Every line of the records below from the line with "Lemma release_keeps e" up to and including the line with "Lemma finish_fill_keeps id" must be reproduced exactly, and no line outside that range.
- Opening Delimiter -
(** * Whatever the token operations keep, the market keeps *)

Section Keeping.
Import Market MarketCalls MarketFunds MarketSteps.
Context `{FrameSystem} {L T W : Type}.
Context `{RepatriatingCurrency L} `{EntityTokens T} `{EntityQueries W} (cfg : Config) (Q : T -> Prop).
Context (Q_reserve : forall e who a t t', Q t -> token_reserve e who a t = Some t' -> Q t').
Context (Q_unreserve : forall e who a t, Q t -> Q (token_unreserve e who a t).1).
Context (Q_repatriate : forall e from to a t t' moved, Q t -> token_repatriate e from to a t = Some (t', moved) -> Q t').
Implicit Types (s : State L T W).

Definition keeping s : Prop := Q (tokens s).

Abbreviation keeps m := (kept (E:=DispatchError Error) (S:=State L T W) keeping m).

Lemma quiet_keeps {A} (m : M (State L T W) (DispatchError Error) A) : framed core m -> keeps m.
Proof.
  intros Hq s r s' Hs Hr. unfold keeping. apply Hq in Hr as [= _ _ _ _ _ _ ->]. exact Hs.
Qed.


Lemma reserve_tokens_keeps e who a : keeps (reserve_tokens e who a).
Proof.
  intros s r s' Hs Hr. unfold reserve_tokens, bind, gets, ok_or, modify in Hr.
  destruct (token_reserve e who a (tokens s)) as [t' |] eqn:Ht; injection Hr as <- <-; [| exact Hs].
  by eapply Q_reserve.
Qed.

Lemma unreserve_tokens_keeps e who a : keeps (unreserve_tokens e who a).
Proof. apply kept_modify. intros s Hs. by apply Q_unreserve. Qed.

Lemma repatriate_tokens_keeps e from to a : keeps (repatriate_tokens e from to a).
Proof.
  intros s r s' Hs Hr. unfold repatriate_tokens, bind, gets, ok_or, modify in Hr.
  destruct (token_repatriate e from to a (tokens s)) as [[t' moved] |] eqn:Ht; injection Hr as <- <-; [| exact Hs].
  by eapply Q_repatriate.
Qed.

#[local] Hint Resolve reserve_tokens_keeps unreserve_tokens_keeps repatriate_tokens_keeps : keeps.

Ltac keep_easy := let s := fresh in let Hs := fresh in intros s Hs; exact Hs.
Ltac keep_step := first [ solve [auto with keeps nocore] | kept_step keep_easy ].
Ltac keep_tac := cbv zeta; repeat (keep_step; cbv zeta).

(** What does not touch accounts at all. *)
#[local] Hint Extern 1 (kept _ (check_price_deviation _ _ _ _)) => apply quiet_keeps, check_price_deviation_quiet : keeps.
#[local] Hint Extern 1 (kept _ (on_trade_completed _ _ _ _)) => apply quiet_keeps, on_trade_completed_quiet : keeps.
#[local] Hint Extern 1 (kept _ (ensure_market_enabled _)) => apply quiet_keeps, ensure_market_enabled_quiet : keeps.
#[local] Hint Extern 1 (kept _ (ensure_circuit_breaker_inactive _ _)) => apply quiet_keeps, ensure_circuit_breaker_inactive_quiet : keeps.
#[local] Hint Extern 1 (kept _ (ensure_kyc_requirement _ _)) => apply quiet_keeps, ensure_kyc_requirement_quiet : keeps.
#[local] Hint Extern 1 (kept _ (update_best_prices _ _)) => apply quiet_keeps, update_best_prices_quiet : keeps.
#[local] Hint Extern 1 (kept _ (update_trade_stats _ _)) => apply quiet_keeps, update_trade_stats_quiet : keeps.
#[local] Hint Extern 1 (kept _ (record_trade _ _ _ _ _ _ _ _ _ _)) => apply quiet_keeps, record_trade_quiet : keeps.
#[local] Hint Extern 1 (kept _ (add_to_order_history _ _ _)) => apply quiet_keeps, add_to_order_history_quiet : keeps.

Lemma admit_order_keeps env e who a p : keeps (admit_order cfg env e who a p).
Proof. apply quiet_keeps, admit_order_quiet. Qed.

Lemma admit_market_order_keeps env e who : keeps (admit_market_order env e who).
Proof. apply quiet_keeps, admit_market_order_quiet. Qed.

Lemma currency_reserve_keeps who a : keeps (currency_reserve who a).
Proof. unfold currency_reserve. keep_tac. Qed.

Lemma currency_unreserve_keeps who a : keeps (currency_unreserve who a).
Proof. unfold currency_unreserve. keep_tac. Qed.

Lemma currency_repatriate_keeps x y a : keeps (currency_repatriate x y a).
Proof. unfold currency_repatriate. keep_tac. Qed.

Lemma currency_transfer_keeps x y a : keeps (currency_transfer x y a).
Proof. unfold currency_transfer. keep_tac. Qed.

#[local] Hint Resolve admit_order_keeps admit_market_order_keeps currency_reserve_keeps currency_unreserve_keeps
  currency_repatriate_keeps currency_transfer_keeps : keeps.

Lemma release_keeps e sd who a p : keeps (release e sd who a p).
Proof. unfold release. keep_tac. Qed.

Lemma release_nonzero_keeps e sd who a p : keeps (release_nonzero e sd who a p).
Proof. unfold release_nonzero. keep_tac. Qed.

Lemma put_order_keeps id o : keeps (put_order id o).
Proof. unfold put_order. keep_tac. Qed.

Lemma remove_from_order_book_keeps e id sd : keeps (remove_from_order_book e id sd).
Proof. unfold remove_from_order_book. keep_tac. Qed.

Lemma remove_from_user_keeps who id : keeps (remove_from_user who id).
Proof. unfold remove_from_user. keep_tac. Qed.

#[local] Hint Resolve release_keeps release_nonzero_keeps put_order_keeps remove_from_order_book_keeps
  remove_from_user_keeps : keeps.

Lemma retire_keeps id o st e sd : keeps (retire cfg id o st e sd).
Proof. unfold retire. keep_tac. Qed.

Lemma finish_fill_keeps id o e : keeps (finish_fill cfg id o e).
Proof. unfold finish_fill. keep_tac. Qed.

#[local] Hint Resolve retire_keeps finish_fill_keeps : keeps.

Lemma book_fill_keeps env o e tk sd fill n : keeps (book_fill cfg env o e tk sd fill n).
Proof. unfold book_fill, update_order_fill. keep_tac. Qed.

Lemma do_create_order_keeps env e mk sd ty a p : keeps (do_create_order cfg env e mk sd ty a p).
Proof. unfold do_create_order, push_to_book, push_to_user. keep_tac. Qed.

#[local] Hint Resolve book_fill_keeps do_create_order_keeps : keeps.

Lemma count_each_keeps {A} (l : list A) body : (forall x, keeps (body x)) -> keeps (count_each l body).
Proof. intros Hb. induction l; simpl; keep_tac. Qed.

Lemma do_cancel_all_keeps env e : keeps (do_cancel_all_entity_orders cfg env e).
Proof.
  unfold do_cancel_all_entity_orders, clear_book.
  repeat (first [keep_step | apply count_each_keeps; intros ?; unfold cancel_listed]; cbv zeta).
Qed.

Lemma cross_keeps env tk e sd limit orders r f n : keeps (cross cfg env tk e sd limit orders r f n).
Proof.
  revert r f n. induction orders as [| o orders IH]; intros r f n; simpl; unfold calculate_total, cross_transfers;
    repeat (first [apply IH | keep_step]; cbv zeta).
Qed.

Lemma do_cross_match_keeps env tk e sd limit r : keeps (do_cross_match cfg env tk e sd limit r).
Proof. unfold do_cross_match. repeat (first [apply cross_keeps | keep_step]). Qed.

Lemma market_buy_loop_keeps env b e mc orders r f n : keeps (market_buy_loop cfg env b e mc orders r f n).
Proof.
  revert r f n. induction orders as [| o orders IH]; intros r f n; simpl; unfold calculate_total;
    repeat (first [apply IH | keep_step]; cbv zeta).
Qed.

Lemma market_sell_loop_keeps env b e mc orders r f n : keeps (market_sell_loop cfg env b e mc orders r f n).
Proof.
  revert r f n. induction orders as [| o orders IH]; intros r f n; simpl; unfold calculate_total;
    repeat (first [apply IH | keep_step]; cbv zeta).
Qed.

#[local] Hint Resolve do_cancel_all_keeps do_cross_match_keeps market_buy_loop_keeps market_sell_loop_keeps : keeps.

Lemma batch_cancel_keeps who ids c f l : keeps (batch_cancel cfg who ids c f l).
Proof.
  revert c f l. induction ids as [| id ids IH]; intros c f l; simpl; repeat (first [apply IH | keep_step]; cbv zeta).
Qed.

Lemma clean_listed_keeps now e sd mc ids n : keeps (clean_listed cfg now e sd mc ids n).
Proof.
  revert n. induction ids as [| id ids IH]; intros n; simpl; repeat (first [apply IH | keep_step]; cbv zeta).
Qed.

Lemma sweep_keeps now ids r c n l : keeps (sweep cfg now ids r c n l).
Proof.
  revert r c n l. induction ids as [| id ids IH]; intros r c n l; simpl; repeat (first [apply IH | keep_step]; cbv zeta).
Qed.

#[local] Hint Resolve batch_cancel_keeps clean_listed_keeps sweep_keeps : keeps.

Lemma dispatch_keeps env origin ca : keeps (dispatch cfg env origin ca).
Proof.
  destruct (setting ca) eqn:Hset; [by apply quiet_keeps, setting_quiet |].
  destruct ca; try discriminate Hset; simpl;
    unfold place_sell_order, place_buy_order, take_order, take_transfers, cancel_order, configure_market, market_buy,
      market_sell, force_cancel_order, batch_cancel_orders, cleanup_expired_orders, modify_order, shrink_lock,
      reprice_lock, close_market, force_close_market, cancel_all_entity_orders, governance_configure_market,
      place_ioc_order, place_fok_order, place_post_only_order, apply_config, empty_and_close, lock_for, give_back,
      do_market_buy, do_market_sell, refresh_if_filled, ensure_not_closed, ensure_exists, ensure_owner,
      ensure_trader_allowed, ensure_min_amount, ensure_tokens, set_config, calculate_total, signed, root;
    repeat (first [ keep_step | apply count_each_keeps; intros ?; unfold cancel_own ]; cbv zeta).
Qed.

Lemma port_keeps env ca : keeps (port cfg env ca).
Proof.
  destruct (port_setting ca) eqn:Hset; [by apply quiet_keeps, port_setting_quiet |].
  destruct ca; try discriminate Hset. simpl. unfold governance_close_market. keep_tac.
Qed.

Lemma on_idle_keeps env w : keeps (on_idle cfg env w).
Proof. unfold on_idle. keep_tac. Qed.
- Closing Delimiter -
Output below:
Lemma release_keeps e sd who a p : keeps (release e sd who a p).
Proof. unfold release. keep_tac. Qed.

Lemma release_nonzero_keeps e sd who a p : keeps (release_nonzero e sd who a p).
Proof. unfold release_nonzero. keep_tac. Qed.

Lemma put_order_keeps id o : keeps (put_order id o).
Proof. unfold put_order. keep_tac. Qed.

Lemma remove_from_order_book_keeps e id sd : keeps (remove_from_order_book e id sd).
Proof. unfold remove_from_order_book. keep_tac. Qed.

Lemma remove_from_user_keeps who id : keeps (remove_from_user who id).
Proof. unfold remove_from_user. keep_tac. Qed.

#[local] Hint Resolve release_keeps release_nonzero_keeps put_order_keeps remove_from_order_book_keeps
  remove_from_user_keeps : keeps.

Lemma retire_keeps id o st e sd : keeps (retire cfg id o st e sd).
Proof. unfold retire. keep_tac. Qed.

Lemma finish_fill_keeps id o e : keeps (finish_fill cfg id o e).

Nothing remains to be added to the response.